VERWERKING
-
Teken op een groot vel de
plattegrond van het bos en kleur deze ook mooi in.
-
Op de plattegrond moet (bijv. met
nummertjes of lettertjes) te zien zijn welke planten er staan.
-
Maak een apart lijstje met de
verklaring van alle nummers, letters en andere tekens die op de boskaart
staan.
-
Op het lijstje moeten minstens
staan:
-
10 soorten loofbomen
-
10 soorten struiken en lage
planten
-
10 soorten paddestoelen
-
10 soorten vliegende bosdieren
-
10 soorten lopende bosdieren
-
10 soorten insecten
-
Van elk van deze planten en
dieren moeten er minstens drie beschermde soorten zijn.
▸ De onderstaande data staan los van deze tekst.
(** The assignments of a page, keys all distinct, build the table entry by
    entry and then run what follows. *)
Lemma assign_all_built (l : loc) (rest : js unit) entries :
  ∀ done s,
    built (heap (st_store s)) l done →
    NoDup (done.*1 ++ entries.*1) →
    ordinary_keys entries →
    ∃ s', assign_all (VObject l) entries rest s = rest s'
      ∧ built (heap (st_store s')) l (done ++ entries)
      ∧ window (st_store s') = window (st_store s)
      ∧ st_trace s' = st_trace s.
Proof.
  induction entries as [|[key strs] entries IH]; intros done s Hb Hnd Hord; simpl.
  - exists s. by rewrite app_nil_r.
  - simpl in Hnd. apply NoDup_app in Hnd as (Hd & Hdisj & He).
    apply NoDup_cons in He as [Hkey He].
    apply Forall_cons in Hord as [Hord1 Hord].
    destruct (assign_built l key strs s done Hb Hord1) as (s1 & Hs1 & Hb1 & Hw1 & Ht1).
    { intros Hin. apply (Hdisj key Hin). apply list_elem_of_here. }
    destruct (IH (done ++ [(key, strs)]) s1 Hb1) as (s' & Hs' & Hb' & Hw' & Ht');
      [|exact Hord|].
    { rewrite fmap_app. simpl. apply NoDup_app. split; [|split; [|done]].
      - apply NoDup_app. split; [done|]. split; [|apply NoDup_singleton].
        intros k Hk Hk'. apply list_elem_of_singleton in Hk' as ->.
        apply (Hdisj key Hk). apply list_elem_of_here.
      - intros k Hk Hk'. apply elem_of_app in Hk as [Hk|Hk].
        + apply (Hdisj k Hk). by apply list_elem_of_further.
        + apply list_elem_of_singleton in Hk as ->. done. }
    exists s'. unfold mbind, js_bind at 1. rewrite Hs1.
    split; [exact Hs'|]. rewrite <- app_assoc in Hb'. split; [exact Hb'|].
    split; congruence.
Qed.
(** What [proxiesFromWorkout] returns when it does not return [null];
    a [null] field is [None]. *)
Record Proxies : Type := mkProxies {
  masProxy : option num;
  tProxy : option num;
  asrProxy : option num
}.

(** [{ mas, t, asr }]: a proxy nothing contributed to is [NaN]. *)
Record Fitness : Type := mkFitness {
  mas : num;
  t : num;
  asr : num
}.

(** [{ base, wkt, tBlend, fitness: fit, dataWt }] *)
Record Blend : Type := mkBlend {
  base : num;
  wkt : num;
  tBlend : num;
  fitness : Fitness;
  dataWt : num
}.

(** The six running sums of [aggregateFitness]. *)
Record Sums : Type := mkSums {
  masSum : num; masW : num;
  tSum : num; tW : num;
  asrSum : num; asrW : num
}.

(** ** Model core *)

(** [function riegelPredict(t1, d1, d2, b) { return t1 * Math.pow(d2/d1, b); }] *)
Definition riegelPredict (t1 d1 d2 b : num) : num :=
  (t1 * pow (d2 / d1) b)%num.

(** [function proxiesFromWorkout(w)] *)
Definition proxiesFromWorkout (w : Workout) : option Proxies :=
  let repSec := parseTimeToSeconds (repTimeStr w) in
  if negb (isFinite repSec) || le repSec (Fin 0) then None
  else
    let vRep := (repDistanceM w / repSec)%num in
    let work := repSec in
    let rest := or_else (restSeconds w) (Fin 0) in
    let wr := if gt work (Fin 0) then (rest / work)%num else Fin 0 in
    let recAtten := (Fin 1 / (Fin 1 + Fin 0.6 / (wr + Fin 0.05)))%num in
    let isShort := le (repDistanceM w) (Fin 600) in
    let isLong := ge (repDistanceM w) (Fin 800) in
    let masProxy :=
      if isShort then Some (vRep * (Fin 0.86 + Fin 0.12 * recAtten))%num
      else None in
    let tProxy :=
      if isLong
      then Some (vRep * (Fin 0.74 + Fin 0.20 * (Fin 1 - JS.tanh wr)))%num
      else None in
    let asrProxy :=
      if ge (repDistanceM w) (Fin 300) && le (repDistanceM w) (Fin 500)
      then Some vRep else None in
    Some (mkProxies masProxy tProxy asrProxy).

(** [if (p.x) { xSum += p.x * wt; xW += wt; }]: [null] and 0 are falsy. *)
Definition accumulate (proxy : option num) (wt : num) (sw : num * num)
  : num * num :=
  match proxy with
  | Some v => if truthy v then (fst sw + v * wt, snd sw + wt)%num else sw
  | None => sw
  end.

Section Clock.

(** The environment of a run: the reading of [Date.now()], in milliseconds,
    and the time value [new Date(dateStr).getTime()] of a date string, [None]
    when the string is no date (the time value is then [NaN]).  One run sees
    one reading of the clock. *)
Variable now : Z.
Variable getTime : string -> option Z.

(** [function decayWeight(dateStr, halfLifeDays = 21)] *)
Definition decayWeight (dateStr : string) (halfLifeDays : num) : num :=
  match getTime dateStr with
  | None => Fin 0
  | Some t =>
      let k := pow (Fin 0.5)
                   ((Fin (IZR now) - Fin (IZR t))
                    / (halfLifeDays * Fin (IZR DAY)))%num in
      clamp k (Fin 0) (Fin 1)
  end.

(** The default of the second parameter. *)
Definition halfLifeDays : num := Fin 21.

(** One turn of the loop of [aggregateFitness]. *)
Definition aggregateStep (acc : Sums) (w : Workout) : Sums :=
  match proxiesFromWorkout w with
  | None => acc
  | Some p =>
      let wt := decayWeight (date w) halfLifeDays in
      let (ms, mw) := accumulate (masProxy p) wt (masSum acc, masW acc) in
      let (ts, tw) := accumulate (tProxy p) wt (tSum acc, tW acc) in
      let (ss, sw) := accumulate (asrProxy p) wt (asrSum acc, asrW acc) in
      mkSums ms mw ts tw ss sw
  end.

(** [function aggregateFitness(workouts)] *)
Definition aggregateFitness (workouts : list Workout) : Fitness :=
  let z := Fin 0 in
  let acc := fold_left aggregateStep workouts (mkSums z z z z z z) in
  mkFitness
    (if gt (masW acc) (Fin 0) then (masSum acc / masW acc)%num else NaN)
    (if gt (tW acc) (Fin 0) then (tSum acc / tW acc)%num else NaN)
    (if gt (asrW acc) (Fin 0) then (asrSum acc / asrW acc)%num else NaN).

(** [const [wShort, wLong] = TYPE_WEIGHTS[typeKey] || [0.5, 0.5]].  An
    inherited property is truthy, so it is what the array pattern receives,
    and it is not iterable: the pattern throws. *)
Definition typeWeights (typeKey : string) : completion (num * num) :=
  match get TYPE_WEIGHTS typeKey with
  | Own (s, l) => Normal (Fin s, Fin l)
  | Inherited => Throw TypeError
  | Undefined => Normal (Fin 0.5, Fin 0.5)
  end.

(** [function workoutTimeForDistance(meters, fit, typeKey)] *)
Definition workoutTimeForDistance (meters : num) (fit : Fitness)
  (typeKey : string) : completion num :=
  match typeWeights typeKey with
  | Throw e => Throw e
  | Normal (wShort, wLong) =>
      let masUse := if isFinite (mas fit) then mas fit else Fin 5.5 in
      let tUse := if isFinite (t fit) then t fit else Fin 4.2 in
      let asrUse := if isFinite (asr fit) then asr fit else masUse in
      let t1500 := (Fin 1500 / (Fin 0.92 * masUse))%num in
      let t10k := (Fin 10000 / (Fin 0.98 * tUse))%num in
      let bW := (JS.log (t10k / t1500) / JS.log (Fin 10000 / Fin 1500))%num in
      let bAdj :=
        clamp (bW * (Fin 0.65 + Fin 0.35 * wLong))%num (Fin 1.03) (Fin 1.16) in
      let a := (t1500 / pow (Fin 1500) bAdj)%num in
      let tPred := (a * pow meters bAdj)%num in
      Normal
        (if le meters (Fin 800) then
           let pure := (meters / (Fin 0.90 * asrUse))%num in
           let bias := (Fin 0.35 + Fin 0.45 * wShort)%num in
           JS.exp (bias * JS.log pure + (Fin 1 - bias) * JS.log tPred)%num
         else tPred)
  end.

(** [const ln = (x) => Math.log(Math.max(1e-6, x))], the local [ln] of
    [blendPredictions]. *)
Definition ln_guard (x : num) : num := JS.log (JS.max (Fin 1e-6) x).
Dat zijn
soorten die niet veel meer voorkomen in een bos.
-
Verzamel van al deze planten en
dieren afbeeldingen en informatie van internet, zodat de jury ook kan
zien hoe ze eruit zien.
Bedenk een passende naam voor het
bos.
Maak een klein boekje dat bij de
plattegrond zal horen. Daarin komt te staan:
-
Alle afbeeldingen van de planten en dieren met daarbij
de bijbehorende namen en een korte beschrijving van elke plant- en
diersoort.
-
Ook vertellen jullie waarom
jullie het bos zo hebben
ingedeeld. Daarbij moet je ook aandacht besteden aan de wandelpaden,
picknickplaatsen en plekken waar kinderen kunnen spelen.